Stored data entries:
>>>>

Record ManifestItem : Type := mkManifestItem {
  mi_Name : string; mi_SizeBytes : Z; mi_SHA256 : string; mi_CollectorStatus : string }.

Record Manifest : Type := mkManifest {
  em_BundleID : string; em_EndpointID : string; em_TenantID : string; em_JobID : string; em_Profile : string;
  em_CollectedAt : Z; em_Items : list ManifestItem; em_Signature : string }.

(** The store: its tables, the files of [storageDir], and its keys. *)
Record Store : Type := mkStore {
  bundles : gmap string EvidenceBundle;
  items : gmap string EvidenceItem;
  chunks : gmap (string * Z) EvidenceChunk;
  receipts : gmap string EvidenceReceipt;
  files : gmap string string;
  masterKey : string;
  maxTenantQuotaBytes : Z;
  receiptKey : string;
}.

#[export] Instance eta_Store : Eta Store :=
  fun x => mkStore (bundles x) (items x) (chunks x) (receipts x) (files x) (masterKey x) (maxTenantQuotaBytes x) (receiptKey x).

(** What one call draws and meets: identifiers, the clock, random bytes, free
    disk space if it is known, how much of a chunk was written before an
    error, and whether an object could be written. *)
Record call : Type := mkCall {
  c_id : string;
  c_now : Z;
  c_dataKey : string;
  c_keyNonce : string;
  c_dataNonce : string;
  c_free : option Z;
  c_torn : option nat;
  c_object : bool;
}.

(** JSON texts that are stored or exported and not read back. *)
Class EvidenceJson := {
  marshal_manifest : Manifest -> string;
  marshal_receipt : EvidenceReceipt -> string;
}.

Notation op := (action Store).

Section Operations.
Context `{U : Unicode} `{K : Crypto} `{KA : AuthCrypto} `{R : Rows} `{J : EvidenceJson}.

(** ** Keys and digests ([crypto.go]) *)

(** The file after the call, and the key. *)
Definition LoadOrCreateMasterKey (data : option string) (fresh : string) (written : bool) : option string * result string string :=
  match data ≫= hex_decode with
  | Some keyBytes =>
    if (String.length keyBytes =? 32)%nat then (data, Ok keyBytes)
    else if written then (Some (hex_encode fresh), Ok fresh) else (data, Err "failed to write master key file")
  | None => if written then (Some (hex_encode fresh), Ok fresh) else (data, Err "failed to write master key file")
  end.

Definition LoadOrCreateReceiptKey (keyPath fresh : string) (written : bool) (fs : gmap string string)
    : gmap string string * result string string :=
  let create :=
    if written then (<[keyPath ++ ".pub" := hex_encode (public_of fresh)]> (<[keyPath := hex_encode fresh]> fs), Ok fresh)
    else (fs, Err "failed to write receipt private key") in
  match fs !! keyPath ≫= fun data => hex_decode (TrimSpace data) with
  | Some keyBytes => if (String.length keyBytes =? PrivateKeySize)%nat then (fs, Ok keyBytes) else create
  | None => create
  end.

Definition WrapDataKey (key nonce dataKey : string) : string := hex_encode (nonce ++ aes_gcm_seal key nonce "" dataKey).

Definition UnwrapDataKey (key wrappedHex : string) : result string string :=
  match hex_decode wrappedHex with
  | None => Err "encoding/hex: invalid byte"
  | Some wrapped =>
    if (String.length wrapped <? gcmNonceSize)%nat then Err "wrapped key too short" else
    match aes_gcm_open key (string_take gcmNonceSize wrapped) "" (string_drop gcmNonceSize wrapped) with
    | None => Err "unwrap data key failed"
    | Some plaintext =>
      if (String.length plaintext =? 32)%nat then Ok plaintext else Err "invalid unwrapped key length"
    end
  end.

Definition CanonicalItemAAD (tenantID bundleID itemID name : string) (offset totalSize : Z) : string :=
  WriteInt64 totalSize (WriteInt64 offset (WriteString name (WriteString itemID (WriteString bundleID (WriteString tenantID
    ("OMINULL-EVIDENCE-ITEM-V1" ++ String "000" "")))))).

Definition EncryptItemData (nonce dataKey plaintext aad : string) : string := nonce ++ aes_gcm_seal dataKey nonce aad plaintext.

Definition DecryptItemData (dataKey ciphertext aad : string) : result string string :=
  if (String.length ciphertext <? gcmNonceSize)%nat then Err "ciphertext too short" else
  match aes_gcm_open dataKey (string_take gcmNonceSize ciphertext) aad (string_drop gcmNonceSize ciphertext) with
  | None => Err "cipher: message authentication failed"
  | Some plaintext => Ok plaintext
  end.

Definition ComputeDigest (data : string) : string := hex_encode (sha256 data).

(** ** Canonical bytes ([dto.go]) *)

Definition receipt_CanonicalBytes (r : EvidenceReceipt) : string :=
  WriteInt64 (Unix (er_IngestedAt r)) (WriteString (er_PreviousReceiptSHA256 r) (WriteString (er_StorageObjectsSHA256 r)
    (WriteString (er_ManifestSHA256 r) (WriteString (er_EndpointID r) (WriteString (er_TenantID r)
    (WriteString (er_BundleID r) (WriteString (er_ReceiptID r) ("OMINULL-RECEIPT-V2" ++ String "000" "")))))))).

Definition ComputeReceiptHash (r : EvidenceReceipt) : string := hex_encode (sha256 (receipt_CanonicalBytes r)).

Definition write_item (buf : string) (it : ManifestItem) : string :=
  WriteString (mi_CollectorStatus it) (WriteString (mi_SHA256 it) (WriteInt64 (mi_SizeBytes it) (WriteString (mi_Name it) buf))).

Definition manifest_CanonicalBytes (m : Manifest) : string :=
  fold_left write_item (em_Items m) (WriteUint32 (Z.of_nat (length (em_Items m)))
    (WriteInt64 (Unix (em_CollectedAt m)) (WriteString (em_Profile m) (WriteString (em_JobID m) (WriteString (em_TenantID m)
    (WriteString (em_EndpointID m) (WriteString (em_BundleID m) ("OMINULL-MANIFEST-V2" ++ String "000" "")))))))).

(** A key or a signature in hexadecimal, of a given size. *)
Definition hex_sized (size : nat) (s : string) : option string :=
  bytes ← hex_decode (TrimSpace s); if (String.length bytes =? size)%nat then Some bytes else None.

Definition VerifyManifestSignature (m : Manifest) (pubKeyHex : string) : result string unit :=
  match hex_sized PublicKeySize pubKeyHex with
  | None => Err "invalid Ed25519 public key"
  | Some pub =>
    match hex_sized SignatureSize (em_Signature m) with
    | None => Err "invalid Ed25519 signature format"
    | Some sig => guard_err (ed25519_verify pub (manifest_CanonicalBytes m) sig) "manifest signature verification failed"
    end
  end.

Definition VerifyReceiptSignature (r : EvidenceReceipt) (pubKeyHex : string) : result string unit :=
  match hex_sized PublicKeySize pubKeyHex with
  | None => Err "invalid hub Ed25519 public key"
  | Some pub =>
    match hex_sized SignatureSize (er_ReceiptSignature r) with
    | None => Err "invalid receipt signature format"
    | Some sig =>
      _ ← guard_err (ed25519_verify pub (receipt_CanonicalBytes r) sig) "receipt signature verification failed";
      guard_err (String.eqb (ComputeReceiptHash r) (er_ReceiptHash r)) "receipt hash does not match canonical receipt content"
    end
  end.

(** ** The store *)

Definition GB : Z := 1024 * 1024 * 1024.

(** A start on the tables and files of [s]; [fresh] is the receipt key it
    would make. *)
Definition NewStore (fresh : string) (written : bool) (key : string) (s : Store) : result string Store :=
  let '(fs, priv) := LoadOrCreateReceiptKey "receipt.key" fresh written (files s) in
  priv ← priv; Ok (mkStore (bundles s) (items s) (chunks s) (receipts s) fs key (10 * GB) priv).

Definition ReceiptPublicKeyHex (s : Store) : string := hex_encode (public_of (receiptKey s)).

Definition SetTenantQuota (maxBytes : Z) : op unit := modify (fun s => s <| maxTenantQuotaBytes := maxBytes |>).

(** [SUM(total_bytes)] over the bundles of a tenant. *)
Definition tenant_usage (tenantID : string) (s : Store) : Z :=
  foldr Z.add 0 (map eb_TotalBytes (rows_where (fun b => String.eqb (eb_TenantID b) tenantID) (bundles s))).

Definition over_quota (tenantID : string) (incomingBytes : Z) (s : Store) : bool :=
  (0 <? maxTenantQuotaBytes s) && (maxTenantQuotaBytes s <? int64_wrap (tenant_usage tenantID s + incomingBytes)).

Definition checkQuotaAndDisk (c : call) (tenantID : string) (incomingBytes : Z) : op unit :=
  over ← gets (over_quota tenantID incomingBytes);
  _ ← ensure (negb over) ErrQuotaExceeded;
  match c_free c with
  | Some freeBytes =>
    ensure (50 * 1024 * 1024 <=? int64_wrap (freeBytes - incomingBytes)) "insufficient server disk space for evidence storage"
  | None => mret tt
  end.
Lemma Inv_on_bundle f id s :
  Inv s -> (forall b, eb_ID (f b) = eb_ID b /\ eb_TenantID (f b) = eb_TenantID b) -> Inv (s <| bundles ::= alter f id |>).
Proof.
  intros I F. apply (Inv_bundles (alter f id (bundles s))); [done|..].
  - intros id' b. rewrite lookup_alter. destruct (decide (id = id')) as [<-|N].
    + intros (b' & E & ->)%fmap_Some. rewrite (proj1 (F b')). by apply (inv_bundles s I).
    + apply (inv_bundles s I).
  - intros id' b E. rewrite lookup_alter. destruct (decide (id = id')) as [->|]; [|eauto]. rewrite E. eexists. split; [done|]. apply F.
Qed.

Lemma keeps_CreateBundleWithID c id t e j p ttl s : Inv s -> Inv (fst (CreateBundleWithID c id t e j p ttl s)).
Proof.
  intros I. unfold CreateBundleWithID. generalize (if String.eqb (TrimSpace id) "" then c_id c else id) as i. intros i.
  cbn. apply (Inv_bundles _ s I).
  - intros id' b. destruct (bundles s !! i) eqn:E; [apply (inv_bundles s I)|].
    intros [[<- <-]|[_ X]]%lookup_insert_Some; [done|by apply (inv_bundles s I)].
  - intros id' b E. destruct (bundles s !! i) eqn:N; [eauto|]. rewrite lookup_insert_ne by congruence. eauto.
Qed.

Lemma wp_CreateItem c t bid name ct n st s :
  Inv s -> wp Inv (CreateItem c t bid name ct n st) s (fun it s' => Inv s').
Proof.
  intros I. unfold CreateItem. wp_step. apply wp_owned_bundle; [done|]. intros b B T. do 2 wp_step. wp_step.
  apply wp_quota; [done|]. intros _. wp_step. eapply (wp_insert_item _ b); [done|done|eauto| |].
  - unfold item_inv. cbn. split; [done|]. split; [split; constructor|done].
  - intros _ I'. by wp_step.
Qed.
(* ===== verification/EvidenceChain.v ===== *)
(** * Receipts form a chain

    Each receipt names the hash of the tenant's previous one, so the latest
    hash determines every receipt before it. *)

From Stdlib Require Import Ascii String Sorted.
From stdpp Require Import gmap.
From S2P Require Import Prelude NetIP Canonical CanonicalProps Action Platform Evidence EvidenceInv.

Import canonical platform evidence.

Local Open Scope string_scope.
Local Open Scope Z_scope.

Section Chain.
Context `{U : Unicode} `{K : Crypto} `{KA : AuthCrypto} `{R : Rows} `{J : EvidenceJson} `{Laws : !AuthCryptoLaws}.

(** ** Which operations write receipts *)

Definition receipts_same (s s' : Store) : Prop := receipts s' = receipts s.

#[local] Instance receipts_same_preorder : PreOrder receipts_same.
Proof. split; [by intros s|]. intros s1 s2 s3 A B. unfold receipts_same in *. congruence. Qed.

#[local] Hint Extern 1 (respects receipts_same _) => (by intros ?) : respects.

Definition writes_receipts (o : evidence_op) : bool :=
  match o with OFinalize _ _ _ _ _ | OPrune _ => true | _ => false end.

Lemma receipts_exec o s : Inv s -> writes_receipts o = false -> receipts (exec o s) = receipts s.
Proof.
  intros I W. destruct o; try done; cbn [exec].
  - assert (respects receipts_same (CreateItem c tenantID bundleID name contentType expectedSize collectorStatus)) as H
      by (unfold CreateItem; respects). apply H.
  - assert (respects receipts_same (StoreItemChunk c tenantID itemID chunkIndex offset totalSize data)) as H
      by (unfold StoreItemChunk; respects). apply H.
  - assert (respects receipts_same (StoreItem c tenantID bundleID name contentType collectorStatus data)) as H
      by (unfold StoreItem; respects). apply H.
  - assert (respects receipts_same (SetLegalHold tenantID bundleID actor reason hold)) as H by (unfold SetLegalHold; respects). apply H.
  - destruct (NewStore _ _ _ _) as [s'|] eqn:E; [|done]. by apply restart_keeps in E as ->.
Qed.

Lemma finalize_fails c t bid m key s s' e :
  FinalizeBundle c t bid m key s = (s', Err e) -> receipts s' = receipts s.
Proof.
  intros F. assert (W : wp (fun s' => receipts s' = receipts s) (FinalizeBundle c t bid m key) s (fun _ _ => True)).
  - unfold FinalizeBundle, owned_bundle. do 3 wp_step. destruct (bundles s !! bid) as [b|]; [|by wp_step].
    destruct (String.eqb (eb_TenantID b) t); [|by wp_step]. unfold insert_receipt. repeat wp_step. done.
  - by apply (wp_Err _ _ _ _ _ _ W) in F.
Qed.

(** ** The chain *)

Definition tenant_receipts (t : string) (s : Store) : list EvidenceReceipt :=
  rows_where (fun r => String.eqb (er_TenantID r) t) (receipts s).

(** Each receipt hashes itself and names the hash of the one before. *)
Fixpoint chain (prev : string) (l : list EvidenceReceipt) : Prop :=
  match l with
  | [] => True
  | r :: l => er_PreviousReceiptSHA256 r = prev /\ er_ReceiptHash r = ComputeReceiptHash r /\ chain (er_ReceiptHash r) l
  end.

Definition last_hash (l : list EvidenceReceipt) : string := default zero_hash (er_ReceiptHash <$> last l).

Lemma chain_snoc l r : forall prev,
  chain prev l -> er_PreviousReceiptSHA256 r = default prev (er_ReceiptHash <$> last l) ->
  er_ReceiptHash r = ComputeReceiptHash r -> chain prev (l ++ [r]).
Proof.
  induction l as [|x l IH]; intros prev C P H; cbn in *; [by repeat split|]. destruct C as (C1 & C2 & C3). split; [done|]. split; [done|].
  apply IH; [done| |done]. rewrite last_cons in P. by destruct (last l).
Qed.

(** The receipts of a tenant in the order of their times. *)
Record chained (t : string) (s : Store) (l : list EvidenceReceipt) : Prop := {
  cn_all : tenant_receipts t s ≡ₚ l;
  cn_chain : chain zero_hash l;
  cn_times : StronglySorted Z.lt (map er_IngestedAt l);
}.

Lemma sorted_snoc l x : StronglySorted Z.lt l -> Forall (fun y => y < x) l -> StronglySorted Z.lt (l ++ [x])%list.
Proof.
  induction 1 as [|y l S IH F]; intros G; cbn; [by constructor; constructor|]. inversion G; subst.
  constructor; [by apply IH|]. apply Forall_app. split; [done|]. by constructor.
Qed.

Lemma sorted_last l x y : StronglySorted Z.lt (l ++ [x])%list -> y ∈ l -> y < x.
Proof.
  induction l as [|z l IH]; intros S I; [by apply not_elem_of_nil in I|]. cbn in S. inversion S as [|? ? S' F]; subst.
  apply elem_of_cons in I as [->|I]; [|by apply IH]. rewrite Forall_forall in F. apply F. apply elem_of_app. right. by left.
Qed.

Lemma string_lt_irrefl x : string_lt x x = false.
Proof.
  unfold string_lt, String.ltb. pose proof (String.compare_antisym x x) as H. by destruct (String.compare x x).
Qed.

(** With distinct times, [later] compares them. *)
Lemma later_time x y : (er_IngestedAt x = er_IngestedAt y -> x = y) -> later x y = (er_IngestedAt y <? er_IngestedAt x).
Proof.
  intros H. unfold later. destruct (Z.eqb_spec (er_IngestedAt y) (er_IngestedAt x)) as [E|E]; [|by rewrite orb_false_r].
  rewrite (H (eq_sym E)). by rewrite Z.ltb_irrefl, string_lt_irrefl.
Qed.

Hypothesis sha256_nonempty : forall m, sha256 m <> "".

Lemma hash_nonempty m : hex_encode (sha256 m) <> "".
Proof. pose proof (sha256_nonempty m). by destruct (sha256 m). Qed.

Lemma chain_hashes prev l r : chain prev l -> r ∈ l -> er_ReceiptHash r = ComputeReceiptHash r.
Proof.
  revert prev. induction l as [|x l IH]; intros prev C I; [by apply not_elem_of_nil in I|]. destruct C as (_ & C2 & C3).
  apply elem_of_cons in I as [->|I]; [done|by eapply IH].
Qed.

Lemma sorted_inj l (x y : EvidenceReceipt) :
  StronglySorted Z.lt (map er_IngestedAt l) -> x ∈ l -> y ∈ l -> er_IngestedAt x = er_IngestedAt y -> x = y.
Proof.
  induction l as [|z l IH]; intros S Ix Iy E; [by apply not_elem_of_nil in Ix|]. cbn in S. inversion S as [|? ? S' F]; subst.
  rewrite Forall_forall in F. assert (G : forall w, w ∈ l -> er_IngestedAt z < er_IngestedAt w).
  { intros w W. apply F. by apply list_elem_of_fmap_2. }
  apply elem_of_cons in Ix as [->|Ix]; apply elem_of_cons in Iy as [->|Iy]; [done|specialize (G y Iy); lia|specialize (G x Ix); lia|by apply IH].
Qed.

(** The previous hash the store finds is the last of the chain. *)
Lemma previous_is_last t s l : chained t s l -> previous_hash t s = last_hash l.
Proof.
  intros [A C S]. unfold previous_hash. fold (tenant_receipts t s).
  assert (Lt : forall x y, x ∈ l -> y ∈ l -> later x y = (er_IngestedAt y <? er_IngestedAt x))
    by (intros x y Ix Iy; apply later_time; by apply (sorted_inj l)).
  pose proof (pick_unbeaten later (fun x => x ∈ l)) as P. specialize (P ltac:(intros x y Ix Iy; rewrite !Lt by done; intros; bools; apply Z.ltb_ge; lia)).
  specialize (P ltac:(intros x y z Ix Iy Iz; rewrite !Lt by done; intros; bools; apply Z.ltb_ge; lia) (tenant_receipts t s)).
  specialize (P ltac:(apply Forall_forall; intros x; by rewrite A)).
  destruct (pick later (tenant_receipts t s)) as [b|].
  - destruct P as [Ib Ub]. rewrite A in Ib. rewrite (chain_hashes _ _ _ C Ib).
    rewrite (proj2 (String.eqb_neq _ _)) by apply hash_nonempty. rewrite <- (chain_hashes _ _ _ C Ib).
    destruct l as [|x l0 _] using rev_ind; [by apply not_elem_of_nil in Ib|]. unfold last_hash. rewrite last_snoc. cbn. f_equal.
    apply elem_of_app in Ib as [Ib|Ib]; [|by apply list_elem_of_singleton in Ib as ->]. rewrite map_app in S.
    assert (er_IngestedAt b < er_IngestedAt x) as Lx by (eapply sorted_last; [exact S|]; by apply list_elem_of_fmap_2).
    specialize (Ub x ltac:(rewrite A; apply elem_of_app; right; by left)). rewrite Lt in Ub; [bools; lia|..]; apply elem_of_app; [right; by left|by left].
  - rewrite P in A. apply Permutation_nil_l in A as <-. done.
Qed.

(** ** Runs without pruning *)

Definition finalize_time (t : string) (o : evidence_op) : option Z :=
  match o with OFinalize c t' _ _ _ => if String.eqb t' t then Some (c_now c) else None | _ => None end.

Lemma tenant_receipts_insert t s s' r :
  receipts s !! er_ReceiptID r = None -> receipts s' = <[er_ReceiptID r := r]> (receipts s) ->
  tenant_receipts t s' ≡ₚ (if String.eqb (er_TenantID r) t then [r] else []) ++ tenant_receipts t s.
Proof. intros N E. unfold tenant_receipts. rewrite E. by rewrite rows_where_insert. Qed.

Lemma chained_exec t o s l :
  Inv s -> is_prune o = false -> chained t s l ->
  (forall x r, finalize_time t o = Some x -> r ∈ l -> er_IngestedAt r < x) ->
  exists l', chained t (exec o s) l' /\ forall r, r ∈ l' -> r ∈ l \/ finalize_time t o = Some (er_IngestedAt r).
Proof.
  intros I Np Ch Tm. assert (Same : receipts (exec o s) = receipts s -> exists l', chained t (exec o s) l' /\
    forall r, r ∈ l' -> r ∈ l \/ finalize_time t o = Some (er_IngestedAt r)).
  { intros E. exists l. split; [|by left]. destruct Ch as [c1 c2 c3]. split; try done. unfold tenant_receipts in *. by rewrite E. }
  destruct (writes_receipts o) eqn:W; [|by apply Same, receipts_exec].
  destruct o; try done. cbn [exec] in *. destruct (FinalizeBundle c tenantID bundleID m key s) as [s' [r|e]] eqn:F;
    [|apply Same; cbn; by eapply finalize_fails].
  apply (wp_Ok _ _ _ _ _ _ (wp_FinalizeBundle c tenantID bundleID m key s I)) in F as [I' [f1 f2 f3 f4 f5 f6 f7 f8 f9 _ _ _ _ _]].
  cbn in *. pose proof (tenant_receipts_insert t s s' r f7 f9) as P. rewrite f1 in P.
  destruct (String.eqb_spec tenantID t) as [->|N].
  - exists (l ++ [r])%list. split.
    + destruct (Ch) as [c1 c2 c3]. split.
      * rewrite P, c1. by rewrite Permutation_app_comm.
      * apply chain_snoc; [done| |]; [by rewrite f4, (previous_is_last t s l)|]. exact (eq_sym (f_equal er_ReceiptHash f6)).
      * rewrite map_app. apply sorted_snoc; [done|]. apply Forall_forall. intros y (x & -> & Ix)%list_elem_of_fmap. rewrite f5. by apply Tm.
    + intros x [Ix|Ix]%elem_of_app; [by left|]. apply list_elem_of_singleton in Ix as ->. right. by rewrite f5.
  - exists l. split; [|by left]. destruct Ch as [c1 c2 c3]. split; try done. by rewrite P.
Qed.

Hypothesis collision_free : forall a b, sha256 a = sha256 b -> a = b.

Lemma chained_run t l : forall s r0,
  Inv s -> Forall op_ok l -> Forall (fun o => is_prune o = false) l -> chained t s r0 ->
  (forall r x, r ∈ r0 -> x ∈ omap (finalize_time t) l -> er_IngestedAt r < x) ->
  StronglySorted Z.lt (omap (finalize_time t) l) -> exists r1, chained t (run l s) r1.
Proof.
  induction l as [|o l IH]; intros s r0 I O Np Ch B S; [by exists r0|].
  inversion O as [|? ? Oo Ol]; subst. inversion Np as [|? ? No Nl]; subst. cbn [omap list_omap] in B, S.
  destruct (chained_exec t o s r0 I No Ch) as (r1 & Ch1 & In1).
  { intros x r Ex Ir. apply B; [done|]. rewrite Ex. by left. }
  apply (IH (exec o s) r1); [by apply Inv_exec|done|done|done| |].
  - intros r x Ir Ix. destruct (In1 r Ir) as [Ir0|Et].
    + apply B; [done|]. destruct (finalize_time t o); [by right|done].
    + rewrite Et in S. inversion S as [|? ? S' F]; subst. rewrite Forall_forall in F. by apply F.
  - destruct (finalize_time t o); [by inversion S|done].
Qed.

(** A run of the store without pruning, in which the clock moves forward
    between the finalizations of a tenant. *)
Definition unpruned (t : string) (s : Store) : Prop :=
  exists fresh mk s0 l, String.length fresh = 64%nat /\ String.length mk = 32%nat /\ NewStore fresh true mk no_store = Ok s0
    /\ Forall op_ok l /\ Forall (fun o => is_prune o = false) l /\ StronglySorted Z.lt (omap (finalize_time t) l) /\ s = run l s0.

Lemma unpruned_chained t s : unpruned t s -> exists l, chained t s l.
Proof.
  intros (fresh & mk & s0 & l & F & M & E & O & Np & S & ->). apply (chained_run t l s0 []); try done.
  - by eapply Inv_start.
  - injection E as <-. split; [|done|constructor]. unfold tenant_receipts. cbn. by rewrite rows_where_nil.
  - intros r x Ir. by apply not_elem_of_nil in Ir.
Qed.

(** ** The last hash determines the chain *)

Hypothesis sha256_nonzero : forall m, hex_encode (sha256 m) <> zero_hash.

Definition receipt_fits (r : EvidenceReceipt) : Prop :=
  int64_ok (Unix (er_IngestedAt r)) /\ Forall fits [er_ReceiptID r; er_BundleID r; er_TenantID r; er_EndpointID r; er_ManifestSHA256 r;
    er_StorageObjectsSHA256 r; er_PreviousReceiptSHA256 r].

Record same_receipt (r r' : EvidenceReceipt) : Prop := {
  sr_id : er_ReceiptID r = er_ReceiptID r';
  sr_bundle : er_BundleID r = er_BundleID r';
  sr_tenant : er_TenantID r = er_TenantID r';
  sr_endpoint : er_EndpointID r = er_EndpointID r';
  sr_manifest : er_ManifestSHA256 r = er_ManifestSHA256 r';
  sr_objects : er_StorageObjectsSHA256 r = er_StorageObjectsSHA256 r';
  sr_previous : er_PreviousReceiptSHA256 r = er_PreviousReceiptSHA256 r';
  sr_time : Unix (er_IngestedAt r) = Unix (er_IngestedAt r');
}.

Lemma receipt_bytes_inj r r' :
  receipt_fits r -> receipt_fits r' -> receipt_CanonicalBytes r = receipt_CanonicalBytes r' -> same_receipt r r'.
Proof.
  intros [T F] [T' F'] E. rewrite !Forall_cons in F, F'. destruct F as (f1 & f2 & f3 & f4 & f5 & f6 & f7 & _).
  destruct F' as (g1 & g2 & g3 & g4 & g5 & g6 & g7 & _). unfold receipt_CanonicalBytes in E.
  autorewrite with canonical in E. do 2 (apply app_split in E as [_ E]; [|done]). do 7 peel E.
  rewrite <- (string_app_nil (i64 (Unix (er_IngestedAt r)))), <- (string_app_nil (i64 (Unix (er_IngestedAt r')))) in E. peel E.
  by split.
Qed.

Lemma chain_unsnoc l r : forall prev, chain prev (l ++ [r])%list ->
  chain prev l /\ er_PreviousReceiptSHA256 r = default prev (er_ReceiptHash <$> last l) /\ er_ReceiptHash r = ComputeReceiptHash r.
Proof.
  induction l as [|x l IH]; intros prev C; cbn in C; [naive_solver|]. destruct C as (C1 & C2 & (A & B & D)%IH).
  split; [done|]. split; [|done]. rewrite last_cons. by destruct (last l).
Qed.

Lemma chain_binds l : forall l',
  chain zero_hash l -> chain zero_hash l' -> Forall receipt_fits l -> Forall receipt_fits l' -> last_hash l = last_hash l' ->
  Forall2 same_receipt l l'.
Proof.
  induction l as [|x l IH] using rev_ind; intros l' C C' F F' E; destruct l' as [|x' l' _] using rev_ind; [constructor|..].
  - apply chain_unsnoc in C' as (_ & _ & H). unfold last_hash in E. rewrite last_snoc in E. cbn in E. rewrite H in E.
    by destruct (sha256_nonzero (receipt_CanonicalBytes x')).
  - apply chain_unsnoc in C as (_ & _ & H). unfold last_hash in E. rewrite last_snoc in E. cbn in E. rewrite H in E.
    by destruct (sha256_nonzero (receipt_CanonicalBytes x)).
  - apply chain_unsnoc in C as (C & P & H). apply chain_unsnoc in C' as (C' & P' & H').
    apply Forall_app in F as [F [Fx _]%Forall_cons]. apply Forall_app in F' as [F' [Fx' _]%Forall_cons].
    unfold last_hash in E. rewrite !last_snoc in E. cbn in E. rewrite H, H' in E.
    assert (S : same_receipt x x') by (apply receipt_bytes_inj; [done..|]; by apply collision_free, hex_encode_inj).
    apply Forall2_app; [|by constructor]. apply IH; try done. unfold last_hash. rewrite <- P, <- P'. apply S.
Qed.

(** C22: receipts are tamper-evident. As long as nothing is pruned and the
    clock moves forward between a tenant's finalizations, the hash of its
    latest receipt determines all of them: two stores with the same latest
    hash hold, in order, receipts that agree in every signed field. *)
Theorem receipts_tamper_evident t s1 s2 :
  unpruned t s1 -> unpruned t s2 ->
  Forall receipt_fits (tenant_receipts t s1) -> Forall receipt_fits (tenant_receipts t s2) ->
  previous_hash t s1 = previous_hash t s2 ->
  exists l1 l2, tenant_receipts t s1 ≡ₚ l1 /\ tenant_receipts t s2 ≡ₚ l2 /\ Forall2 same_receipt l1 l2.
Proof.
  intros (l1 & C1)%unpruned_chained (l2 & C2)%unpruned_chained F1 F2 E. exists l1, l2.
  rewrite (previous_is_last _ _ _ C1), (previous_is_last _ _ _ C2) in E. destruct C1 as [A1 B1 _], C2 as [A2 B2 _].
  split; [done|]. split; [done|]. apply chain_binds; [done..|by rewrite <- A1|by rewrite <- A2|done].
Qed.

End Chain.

<<<<

▸ Work instructions
Transcribe, exactly and without additions, the lines of the records above, beginning with the line that contains "(forall x r, finalize_time" and ending with the line that contains "destruct (writes_receipts o)", both included.

▸ Reply
  (forall x r, finalize_time t o = Some x -> r ∈ l -> er_IngestedAt r < x) ->
  exists l', chained t (exec o s) l' /\ forall r, r ∈ l' -> r ∈ l \/ finalize_time t o = Some (er_IngestedAt r).
Proof.
  intros I Np Ch Tm. assert (Same : receipts (exec o s) = receipts s -> exists l', chained t (exec o s) l' /\
    forall r, r ∈ l' -> r ∈ l \/ finalize_time t o = Some (er_IngestedAt r)).
  { intros E. exists l. split; [|by left]. destruct Ch as [c1 c2 c3]. split; try done. unfold tenant_receipts in *. by rewrite E. }
  destruct (writes_receipts o) eqn:W; [|by apply Same, receipts_exec].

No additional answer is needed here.